De acordo com o presidente substituto da Anatel, conselheiro Jarbas Valente, a Sociedade de Engenharia de Televisão (SET), o SindiTelebrasil, além de Oi e da fabricante Huawei darão apoio aos testes. Segundo Valente, a ideia é apresentar os resultados à União Internacional de Telecomunicações (UIT), de forma a subsidiar os demais países-membros.

A demora na realização dessas medições tem sido duramente criticada pela radiodifusão, especialmente porque os estudos preliminares encomendados pela SET à Universidade Mackenzie mostraram que a interferência é grave, e não apenas nos canais mais próximos da faixa da banda larga móvel. “Que confiabilidade nós teremos com testes tão rápidos”, questiona o presidente da SET, Olímpio José Franco.

Ele lembra que muitas operadoras de TV por assinatura por satélite utilizam a antena aberta para entregar os canais abertos aos seus clientes, de modo a poupar banda satelital. Esse fato adiciona complexidade, porque mesmo alguns clientes de TV por assinatura poderão ser prejudicados pela interferência. “Por mais que se fale que 19 milhões de residências recebem a TV por assinatura, elas também estarão sujeitas à interferência”, afirma ele.

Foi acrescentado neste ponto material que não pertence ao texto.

(* ===== verification/IdPool.v ===== *)
(** The pool of block numbers for large messages
    ([shm-ipc/src/libipc/utility/id_pool.h]): a free list threaded through an
    array of bytes, in shared memory that starts out zeroed. *)
From stdpp Require Import prelude list fin_sets gmap.
From Stdlib Require Import ZArith Lia.
From S2P Require Import Prelude Cpp.

Open Scope Z_scope.

(** * The pool *)
Definition large_msg_cache : Z := 32.
Definition max_count : Z := Z.min large_msg_cache 255.
Definition invalid_value : Z := 2 ^ 64 - 1.

Record id_pool := mk_id_pool { next_ : list Z; cursor_ : Z; prepared_ : bool }.

(** Fresh shared memory. *)
Definition pool_zero : id_pool := mk_id_pool (replicate (Z.to_nat max_count) 0) 0 false.

(** Equal, byte by byte, to a pool that was never used. *)
Definition pool_invalid (p : id_pool) : bool :=
  bool_decide (next_ p = replicate (Z.to_nat max_count) 0) && (cursor_ p =? 0) && negb (prepared_ p).

(** The loop [i = next_[i] = i + 1]; the assigned value is a byte, and its limit
    is below 256. *)
Fixpoint init_loop (fuel : nat) (i : Z) (l : list Z) : list Z :=
  match fuel with
  | O => l
  | S fuel => if i <? max_count then let v := u8 (i + 1) in init_loop fuel v (<[Z.to_nat i := v]> l) else l
  end.
Definition pool_init (p : id_pool) : id_pool :=
  mk_id_pool (init_loop (Z.to_nat max_count) 0 (next_ p)) (cursor_ p) (prepared_ p).

Definition prepare (p : id_pool) : id_pool :=
  let p := if negb (prepared_ p) && pool_invalid p then pool_init p else p in
  mk_id_pool (next_ p) (cursor_ p) true.

Definition pool_empty (p : id_pool) : bool := cursor_ p =? max_count.

(** [None] stands for [invalid_value]. *)
Definition acquire (p : id_pool) : res (option Z * id_pool) :=
  if pool_empty p then Ok (None, p)
  else
    let id := cursor_ p in
    n ← vec_at (next_ p) (Z.to_nat id);
    Ok (Some id, mk_id_pool (next_ p) n (prepared_ p)).

(** Without its answer, which no caller looks at. *)
Definition release (id : Z) (p : id_pool) : res id_pool :=
  if id =? invalid_value then Ok p
  else
    _ ← vec_at (next_ p) (Z.to_nat id);
    Ok (mk_id_pool (<[Z.to_nat id := cursor_ p]> (next_ p)) (u8 id) (prepared_ p)).

(** * The free list *)
Fixpoint chain (next : list Z) (c : Z) (l : list Z) : Prop :=
  match l with
  | [] => c = max_count
  | x :: l => c = x /\ 0 <= x < max_count /\ exists n, next !! Z.to_nat x = Some n /\ chain next n l
  end.

(** A well-formed pool, with its free ids. *)
Record pool_ok (p : id_pool) (free : list Z) : Prop := {
  pool_length : length (next_ p) = Z.to_nat max_count;
  pool_chain : chain (next_ p) (cursor_ p) free;
  pool_nodup : NoDup free;
  pool_prepared : prepared_ p = true }.

Lemma chain_range next c l x : chain next c l -> x ∈ l -> 0 <= x < max_count.
Proof.
  revert c. induction l as [|y l IH]; intros c; simpl; [set_solver|]. intros (_ & Hy & n & _ & Hc) [->|Hx]%elem_of_cons; eauto.
Qed.

(** Changing an entry outside the list. *)
Lemma chain_insert next c l i v : chain next c l -> 0 <= i -> i ∉ l -> chain (<[Z.to_nat i := v]> next) c l.
Proof.
  intros Hc Hi. revert c Hc. induction l as [|x l IH]; intros c; simpl; [done|].
  intros (-> & Hx & n & Hn & Hc) Hni. split; [done|]. split; [done|]. exists n.
  rewrite list_lookup_insert_ne; [|intros E; apply Hni; assert (x = i) as -> by lia; left]. split; [done|]. apply IH; [done|set_solver].
Qed.

Lemma prepare_zero_ok : pool_ok (prepare pool_zero) (seqZ 0 max_count).
Proof.
  split; [done| |apply NoDup_seqZ|done]. vm_compute.
  repeat (split; [done|]; split; [split; done || discriminate|]; eexists; split; [reflexivity|]). done.
Qed.

Lemma prepare_ok p free : pool_ok p free -> prepare p = p.
Proof. intros [_ _ _ Hp]. destruct p as [n c b]. simpl in Hp. subst. done. Qed.

Lemma acquire_nil p : pool_ok p [] -> acquire p = Ok (None, p).
Proof. intros [_ Hc _ _]. simpl in Hc. unfold acquire, pool_empty. by rewrite Hc. Qed.

Lemma acquire_cons p x free : pool_ok p (x :: free) ->
  exists p', acquire p = Ok (Some x, p') /\ pool_ok p' free.
Proof.
  intros [Hl (Hx & Hr & n & Hn & Hc) Hnd Hp]. unfold acquire, pool_empty. destruct (Z.eqb_spec (cursor_ p) max_count); [lia|].
  unfold vec_at. rewrite Hx, Hn. eexists. split; [done|]. split; simpl; try done. by apply NoDup_cons_1_2 in Hnd.
Qed.

Lemma block_id_valid id : 0 <= id < max_count -> (id =? invalid_value) = false.
Proof. intros Hid. apply Z.eqb_neq. unfold max_count, large_msg_cache, invalid_value in *. lia. Qed.

Lemma release_ok p free id : pool_ok p free -> 0 <= id < max_count -> id ∉ free ->
  exists p', release id p = Ok p' /\ pool_ok p' (id :: free).
Proof.
  intros [Hl Hc Hnd Hp] Hid Hni. unfold release, vec_at. rewrite block_id_valid by done.
  destruct (lookup_lt_is_Some_2 (next_ p) (Z.to_nat id)) as [x Hx]; [lia|]. rewrite Hx. eexists. split; [done|].
  assert (id < 255) by (unfold max_count, large_msg_cache in Hid; lia).
  split; simpl; [by rewrite length_insert| |by constructor|done]. rewrite u8_small by lia. split; [done|]. split; [done|].
  exists (cursor_ p). rewrite list_lookup_insert_eq by lia. split; [done|]. by apply chain_insert; [|lia|].
Qed.

(** * Clients *)
Inductive pool_op := Acquire | Release (id : Z).

(** The clients together: they release what they hold. *)
Definition pool_step (s : id_pool * list Z) (op : pool_op) : res (id_pool * list Z) :=
  let '(p, held) := s in
  match op with
  | Acquire =>
      r ← acquire (prepare p);
      Ok (match r with (Some id, p) => (p, id :: held) | (None, p) => (p, held) end)
  | Release id =>
      if decide (id ∈ held) then p ← release id p; Ok (p, filter (fun x => x <> id) held) else Ok s
  end.

Definition pool_run (ops : list pool_op) : res (id_pool * list Z) := foldM pool_step (pool_zero, []) ops.

(** The free and the held ids are all the ids, each once. *)
Definition pool_inv (s : id_pool * list Z) : Prop :=
  exists free, pool_ok (prepare s.1) free /\ free ++ s.2 ≡ₚ seqZ 0 max_count /\ (prepared_ s.1 = false -> s.2 = []).

Lemma held_facts free held : free ++ held ≡ₚ seqZ 0 max_count ->
  NoDup held /\ (forall x, x ∈ held -> 0 <= x < max_count /\ x ∉ free) /\ (length held + length free)%nat = Z.to_nat max_count.
Proof.
  intros HP. pose proof (NoDup_seqZ 0 max_count) as Hnd. rewrite <- HP in Hnd. apply NoDup_app in Hnd as (_ & Hdis & Hh).
  split; [done|]. split.
  - intros x Hx. split; [|intros Hf; by apply (Hdis x)]. assert (x ∈ seqZ 0 max_count) as Hs by (rewrite <- HP; set_solver).
    apply elem_of_seqZ in Hs. lia.
  - apply Permutation_length in HP. rewrite length_app, length_seqZ in HP. lia.
Qed.

Lemma pool_step_inv s op : pool_inv s -> exists s', pool_step s op = Ok s' /\ pool_inv s'.
Proof.
  destruct s as [p held]. intros (free & Hok & HP & Hz). destruct op as [|id]; simpl in *.
  - destruct free as [|x free].
    + rewrite (acquire_nil _ Hok). eexists. split; [done|]. exists []. simpl. by rewrite (prepare_ok _ _ Hok).
    + destruct (acquire_cons _ _ _ Hok) as (p' & -> & Hok'). eexists. split; [done|]. exists free. simpl.
      rewrite (prepare_ok _ _ Hok'). split; [done|]. split; [by rewrite <- Permutation_middle|].
      destruct Hok' as [_ _ _ Hp']. by rewrite Hp'.
  - destruct (decide (id ∈ held)) as [Hin|]; [|exists (p, held); split; [done|]; by exists free].
    destruct (held_facts _ _ HP) as (Hnd & Hfacts & _). destruct (Hfacts id Hin) as [Hr Hnf].
    assert (prepared_ p = true) as Hp by (destruct (prepared_ p); [done|]; rewrite Hz in Hin by done; set_solver).
    assert (prepare p = p) as Ep by (destruct p; simpl in Hp; by subst). rewrite Ep in Hok.
    destruct (release_ok p free id Hok Hr Hnf) as (p' & -> & Hok'). eexists. split; [done|].
    exists (id :: free). simpl. rewrite (prepare_ok _ _ Hok'). split; [done|]. split; [|destruct Hok' as [_ _ _ ->]; done].
    rewrite <- HP. assert (held ≡ₚ id :: filter (fun x => x <> id) held) as E.
    { apply list_elem_of_split_l in Hin as (h1 & h2 & -> & Hn1). rewrite list.filter_app, list.filter_cons.
      rewrite decide_False by auto. apply NoDup_app in Hnd as (_ & _ & [Hn2 _]%NoDup_cons).
      assert (forall h : list Z, id ∉ h -> filter (fun x : Z => x <> id) h = h) as Hfil.
      { induction h as [|y h IHh]; [done|]. intros Hn. rewrite list.filter_cons, decide_True by set_solver. f_equal. set_solver. }
      rewrite !Hfil by done. by rewrite Permutation_middle. }
    rewrite E at 2. simpl. by rewrite <- Permutation_middle.
Qed.

(** Block numbers are exclusive. Starting from zeroed shared memory, after any
    history of acquisitions and of releases of held numbers, none of which runs
    out of the array: the numbers held are distinct and below the pool's size,
    and the next acquisition yields a number nobody holds, or fails exactly when
    all are held. *)
Theorem pool_ids_exclusive (ops : list pool_op) :
  exists p held, pool_run ops = Ok (p, held) /\ NoDup held /\ (forall x, x ∈ held -> 0 <= x < max_count) /\
    exists r p', acquire (prepare p) = Ok (r, p') /\
      match r with
      | Some id => (id ∉ held) /\ 0 <= id < max_count
      | None => length held = Z.to_nat max_count
      end.
Proof.
  assert (exists s, pool_run ops = Ok s /\ pool_inv s) as ([p held] & Hrun & free & Hok & HP & _).
  { unfold pool_run. assert (pool_inv (pool_zero, [])) as H0.
    { exists (seqZ 0 max_count). split; [apply prepare_zero_ok|]. by rewrite app_nil_r. }
    revert H0. generalize (pool_zero, @nil Z). induction ops as [|op ops IH]; intros s Hs; [by exists s|].
    destruct (pool_step_inv s op Hs) as (s1 & E1 & Hs1). cbn [foldM]. rewrite E1. cbn [mbind res_bind]. by apply IH. }
  exists p, held. destruct (held_facts _ _ HP) as (Hnd & Hfacts & Hlen). split; [done|]. split; [done|].
  split; [intros x Hx; by apply Hfacts|]. destruct free as [|x free].
  - exists None, (prepare p). split; [by apply acquire_nil|]. simpl in Hlen. lia.
  - destruct (acquire_cons _ _ _ Hok) as (p' & E & _). exists (Some x), p'. split; [done|]. split.
    + intros Hx. apply Hfacts in Hx as [_ Hx]. set_solver.
    + destruct Hok as [_ Hc _ _]. eapply chain_range; [exact Hc|left].
Qed.

(** A number that is released twice is handed out twice. *)
Lemma double_release_shared :
  (s ← pool_run [Acquire; Acquire];
   p ← release 0 s.1; p ← release 0 p; a ← acquire p; b ← acquire a.2; Ok (a.1, b.1)) = Ok (Some 0, Some 0).
Proof. vm_compute. reflexivity. Qed.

Segundo Franco, os demais países que adotaram o padrão nipo-brasileiro de TV digital estão preocupados com a possibilidade de haver interferências que possam prejudicar o serviço. “Os testes da Anatel estão sendo bastante aguardados pela radiodifusão e pelos demais países que adotaram o padrão nipo-brasileiro de TV digital. Percebemos que eles estão bastante preocupados”, afirma ele.

450 MHz

O leilão da faixa de 700 MHz permitirá que as operadoras levem a banda larga com muito mais qualidade para a área rural. Pelo menos essa é a expectativa do conselheiro Jarbas Valente. Com o LTE, a operadora móvel pode oferecer banda larga de 10 Mbps, sendo que a obrigação no edital de 2,5 GHz/450 MHz é de 1 Mbps.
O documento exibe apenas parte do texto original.